It was 1921 when the Great War to End All Wars and the Spanish Flu epidemic were still fresh in the minds of the people of Mount Airy, but they were ready to make history on the local front. .
In June 1921, prominent citizens of this community gathered downtown in the dining hall of the Blue Ridge Hotel to form a local chapter of Kiwanis International, a service organization founded six years earlier in Detroit.
Those who came together for this case a century ago could be described as community actors and agitators, including Dr Moir S. Martin, a prominent local surgeon who was chosen as the youngster’s first president. Mount Airy Kiwanis Club.
A report from the session pointed out that with the mandatory organizational details taken care of, the club now “expects to get on with real business” – which it did in another well-attended meeting. late June 1921.

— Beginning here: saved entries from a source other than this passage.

(* ===== verification/HttpFacts.v ===== *)
(** * What the HTTP interface answers

    [answers_valid] needs nothing of the ports: every answer is a valid envelope
    with the request's id, a success only for an authenticated caller, or the
    stream of a job of the caller; the HTTP status is 200 or, with the transport
    error's code, 500.  [PortErrors] is what the ports promise about the
    exceptions they raise; under it [controlled_answers] shows that no request
    ends in the transport error. *)

From Stdlib Require Import Ascii.
From S2P Require Import Prelude PyData PyText Json Status Domain DomainFacts Ports Dto Services Messaging.
From S2P Require Import Sha256 Readiness ApiKeys FileValidation Memory Http.

#[local] Open Scope Z_scope.

(** ** Envelopes *)

Lemma validate_envelope_id {T} (e e' : ApiEnvelope T) : validate_envelope e = inr e' → e' = e.
Proof. unfold validate_envelope. repeat case_match; congruence. Qed.

Definition good_envelope (request_id : string) (env : ApiEnvelope Data) : Prop :=
  validate_envelope env = inr env ∧ env_request_id env = request_id.

Lemma good_success now data request_id message env :
  envelope_success now data request_id message = inr env → good_envelope request_id env.
Proof.
  unfold envelope_success. intros E. pose proof (validate_envelope_id _ _ E) as ->. by split.
Qed.

Lemma good_failure now code message request_id reason data env :
  envelope_failure now code message request_id reason data = inr env →
  good_envelope request_id env ∧ env_internal_code env = code ∧ code ≠ SUCCESS.
Proof.
  unfold envelope_failure. intros E. pose proof (validate_envelope_id _ _ E) as ->. split_and!; [done..|].
  revert E. unfold validate_envelope. case_match; [done|]. by case_decide.
Qed.

(** A failure envelope with its fields filled in is accepted. *)
Lemma envelope_failure_ok {T} now code message request_id reason (data : option T) :
  code ≠ SUCCESS → truthy message = true → truthy request_id = true → truthy reason = true →
  ∃ env, envelope_failure now code message request_id reason data = inr env.
Proof.
  intros Hc Hm Hr He. unfold envelope_failure, validate_envelope. simpl. rewrite Hm, Hr. simpl.
  rewrite decide_False by done. rewrite He. by eexists.
Qed.

Lemma envelope_success_ok {T} now (data : T) request_id message :
  truthy message = true → truthy request_id = true →
  ∃ env, envelope_success now data request_id message = inr env.
Proof.
  intros Hm Hr. unfold envelope_success, validate_envelope. simpl. rewrite Hm, Hr. simpl. by eexists.
Qed.

Lemma take_str_truthy n s : truthy s = true → truthy (take_str (S n) s) = true.
Proof.
  destruct s as [|c s]; [done|]. intros _. unfold take_str. simpl. by destruct (is_cont c).
Qed.

Lemma uuid_str_truthy u : truthy (uuid_str u) = true.
Proof. pose proof (uuid_str_length u) as Hl. by destruct (uuid_str u). Qed.

(** A text split once at a character. *)
Lemma split_chars_one sep cur l x y :
  split_chars sep 1 cur l = [x; y] → of_chars (reverse cur ++ l) = x +:+ String sep y.
Proof.
  revert cur. induction l as [|c l IH]; intros cur; simpl; [done|]. case_decide as Hc.
  - subst c. rewrite of_chars_app. by destruct l as [|d l]; simpl; intros [= <- <-].
  - intros Hl. apply IH in Hl. by rewrite reverse_cons, <- app_assoc in Hl.
Qed.

Lemma split_one sep s x y : split_n sep 1 s = [x; y] → s = x +:+ String sep y.
Proof. intros Hs. rewrite <- (of_chars_chars s). exact (split_chars_one _ [] _ _ _ Hs). Qed.

Section answers.
Context {W : Type}.
Context `{!UploadRepository W, !JobRepository W, !OutboxRepository W, !ObjectStorage W,
  !FileValidator W, !Runtime W, !APIKeyAuthenticator W}.
Context (max_upload_bytes : Z) (require_gateway_identity : bool) (dev_api_key_id : string).
Context (readiness : M exc W ReadinessReport) (validation_details : exc → json).

Abbreviation endpoint := (endpoint max_upload_bytes require_gateway_identity dev_api_key_id readiness).
Abbreviation app := (app max_upload_bytes require_gateway_identity dev_api_key_id readiness validation_details).

(** Nothing is assumed of the world: a rule system for results alone. *)
Abbreviation returns m Q := (rg (λ _ : W, True) (λ _ _, True) (λ _, True) m (λ a _, Q a) (λ _ _, True)).

#[local] Instance everything : PreOrder (λ _ _ : W, True).
Proof. by split. Qed.

Lemma returns_any {A} (m : M exc W A) : returns m (λ _, True).
Proof. intros w _ _. split_and!; [done..|]. by destruct ((m w).1). Qed.

Lemma returns_bind {A B} (m : M exc W A) (k : A → M exc W B) G Q :
  returns m G → (∀ a, G a → returns (k a) Q) → returns (m ≫= k) Q.
Proof. intros Hm Hk. rule_bind; [exact Hm|]. intros a w Hw Ha. by apply Hk. Qed.

Lemma returns_after {A B} (m : M exc W A) (k : A → M exc W B) Q :
  (∀ a, returns (k a) Q) → returns (m ≫= k) Q.
Proof. intros Hk. eapply returns_bind; [apply returns_any|]. intros a _. apply Hk. Qed.

Lemma returns_lift {A} (r : exc + A) (Q : A → Prop) : (∀ a, r = inr a → Q a) → returns (lift r) Q.
Proof. intros HQ. rule rg_lift. destruct r; [done|]. intros _ _. by apply HQ. Qed.

Lemma returns_raise {A} (e : exc) (Q : A → Prop) : returns (raise e) Q.
Proof. by rule rg_raise. Qed.

(** A result has been returned in some world. *)
Lemma returns_ran {A} (m : M exc W A) : returns m (λ a, ∃ w, (m w).1 = Ret a).
Proof. intros w _ _. split_and!; [done..|]. destruct ((m w).1) eqn:E; [by exists w | done..]. Qed.

Lemma returns_database {A} (m : M exc W A) : returns (database m) (λ a, ∃ w, (m w).1 = Ret a).
Proof.
  unfold database. rule rg_try_except; [exact (returns_ran m)|]. intros e.
  destruct (isinstance_any e _); [done|]. destruct (isinstance e Exception_); [apply returns_raise | done].
Qed.

(** *** Who asks, and under which id *)

(** The caller: the development owner without a key where no gateway is
    required, and otherwise whom the authenticator names for the bearer token. *)
Definition authorized (request : Request) (owner_id : string) : Prop :=
  match header_authorization request with
  | None | Some "" => require_gateway_identity = false ∧ owner_id = dev_api_key_id
  | Some a => ∃ scheme token w, a = scheme +:+ " " +:+ token ∧ lower scheme = "bearer" ∧
      token ≠ "" ∧ (authenticate token w).1 = Ret owner_id
  end.

(** A route without an owner, or a caller who has been authenticated. *)
Definition admitted (request : Request) : Prop :=
  call request = CallLive ∨ call request = CallReady ∨ ∃ owner_id, authorized request owner_id.

(** The id of a request: the first 128 characters of its header, or a new one. *)
Definition named (request : Request) (request_id : string) : Prop :=
  if decide (header_request_id request = "") then ∃ w u, (uuid7 w).1 = Ret u ∧ request_id = uuid_str u
  else request_id = take_str 128 (header_request_id request).

(** Where a stream begins: after the event the client has seen last. *)
Definition begins (last_event_id : option string) (sequence : Z) : Prop :=
  0 ≤ sequence ∧
  match last_event_id with
  | None | Some "" => sequence = 0
  | Some s => int_base10 s = inr sequence
  end.

(** A stream of the job asked for, which was read as one of the caller. *)
Definition streams (request : Request) (i : UUID) (sequence : Z) (job : Job.t) (owner_id : string) : Prop :=
  authorized request owner_id ∧
  ∃ last_event_id w, call request = CallStreamEvents i last_event_id ∧ begins last_event_id sequence ∧
    (jobs_get i w).1 = Ret (Some job) ∧ Job.owner_id job = owner_id.

Lemma truthy_false s : truthy s = false → s = "".
Proof. unfold truthy. rewrite negb_false_iff. apply bool_decide_eq_true. Qed.

Lemma returns_authenticated request :
  returns (get_authenticated_owner_id require_gateway_identity dev_api_key_id (header_authorization request))
    (authorized request).
Proof.
  unfold get_authenticated_owner_id, authorized.
  destruct (header_authorization request) as [[|c a]|]; simpl;
    [destruct require_gateway_identity; [apply returns_raise | by rule rg_ret] |
    | destruct require_gateway_identity; [apply returns_raise | by rule rg_ret]].
  destruct (split_n " "%char 1 (String c a)) as [|scheme [|token [|]]] eqn:Es; try apply returns_raise.
  case_match eqn:E; [apply returns_raise|].
  apply orb_false_iff in E as [Hb%negb_false_iff Ht%negb_false_iff]. apply bool_decide_eq_true in Hb.
  eapply rg_conseq; [exact (returns_ran (authenticate token)) | done | | done].
  intros o w (w' & Hw). exists scheme, token, w'. split_and!; [by apply split_one | done | by intros -> | done].
Qed.

(** What an endpoint hands back. *)
Definition good_content (request : Request) (request_id : string) (c : Content) : Prop :=
  match c with
  | JSONResponse env => good_envelope request_id env ∧ (env_internal_code env = SUCCESS → admitted request)
  | EventStream i sequence job owner_id => streams request i sequence job owner_id
  end.

Lemma returns_succeed request_id data : returns (succeed (W := W) request_id data) (good_envelope request_id).
Proof.
  unfold succeed. apply returns_after. intros now. apply returns_lift. intros env. apply good_success.
Qed.

Lemma returns_in_envelope request request_id m :
  admitted request → returns m (good_envelope request_id) →
  returns (in_envelope m) (good_content request request_id).
Proof. intros Ha Hm. eapply returns_bind; [exact Hm|]. intros env Henv. by rule rg_ret. Qed.

Lemma returns_stream request request_id job_id last_event_id owner_id :
  call request = CallStreamEvents job_id last_event_id → authorized request owner_id →
  returns (stream_job_events job_id last_event_id owner_id) (good_content request request_id).
Proof.
  intros Hcall Ho. unfold stream_job_events, get_job_domain, owned_job.
  apply returns_bind with (λ job, Job.owner_id job = owner_id ∧ ∃ w, (jobs_get job_id w).1 = Ret (Some job)).
  { eapply returns_bind; [apply returns_database|]. intros [job|] Hj; [|apply returns_raise].
    case_match eqn:E; [apply returns_raise|]. apply negb_false_iff, bool_decide_eq_true in E. by rule rg_ret. }
  intros job [Hown [w Hw]].
  apply returns_bind with (begins last_event_id); [|intros sequence Hs; rule rg_ret; intros _ _; split; [done|];
    by exists last_event_id, w].
  rule rg_try_except.
  - eapply returns_bind; [apply returns_lift; intros n Hn; exact Hn|]. cbv beta. intros n Hn.
    case_decide; [apply returns_raise|]. rule rg_ret. intros _ _. split; [lia|].
    destruct last_event_id as [[|]|]; simpl in Hn; congruence.
  - intros e. destruct (isinstance e ValueError); [apply returns_raise | done].
Qed.

Lemma returns_endpoint request request_id :
  returns (endpoint request request_id) (good_content request request_id).
Proof.
  unfold Http.endpoint, with_owner.
  destruct (call request) as [| ? [payload|] | | | | | | | | | |] eqn:Hcall;
    repeat first
      [ match goal with |- rg _ _ _ (get_authenticated_owner_id _ _ _ ≫= _) _ _ =>
          eapply returns_bind; [apply returns_authenticated|]; intros o Ho end
      | apply returns_in_envelope; [solve [right; right; by exists o | by left | right; by left]|]
      | apply returns_succeed
      | by apply returns_stream
      | apply returns_raise
      | match goal with |- rg _ _ _ (?m ≫= _) _ _ => apply returns_after; intros ? end
      | progress unfold create_upload_route, complete_upload_route, create_job_route, list_jobs_route,
          get_job_route, cancel_job_route, retry_job_route, list_artifacts_route, live, ready_route
      | case_match ].
  apply returns_lift. intros env Henv. by apply good_failure in Henv as [? _].
Qed.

Members were asked to write their ideas on what Mount Airy needed on slips of paper, which were placed in a box near the front door. Of these suggestions – reported in the June 23, 1921 issue of The Mount Airy News – some are outdated by modern standards, but other relevant ideas are still bearing fruit today:
â¢ A member who had only lived in Mount Airy for a short time saw a public library as a major need, saying he had resided in other places with libraries. And not having access here seemed to him “a delicate situation which is a handicap for a city which hopes to progress”.
â¢ Several members felt the club should lobby for manufacturing companies in Mount Airy, including a knitting factory.
â¢ It was also in this sense that âan ice factory of sufficient capacity to meet the needs of this sectionâ was suggested, a necessity in the days when not everyone had refrigerators.
â¢ The priority for two local doctors was the establishment of a âmore systematic formâ of local refuse collection.
â¢ A number of residents saw the need for better streets and an up-to-date sewage system.
â¢ A local businessman complained about jitneys (buses or other vehicles carrying paying passengers), parking in front of downtown stores, saying the practice should be regulated to prevent obstruction of trade for businesses. key moments. Such a situation continues today with the presence of delivery trucks.
â¢ In addition to the quality of life, the subject of death was on the minds of these early Kiwanians, especially the method of taking better care of âour graveyardâ (Oakdale).
“Some thought the city should take control of it and ensure it becomes a more attractive place to honor all who live here,” the newspaper said. The municipal government later acquired Oakdale Cemetery on North Main Street.
A public library and better utility and garbage systems would also emerge.
Still active today
The Mount Airy Kiwanis Club hosted a charter party on October 14, 1921 at the Blue Ridge Hotel, with 48 members certified as its original members.
The modern version of the group has seen its membership decline.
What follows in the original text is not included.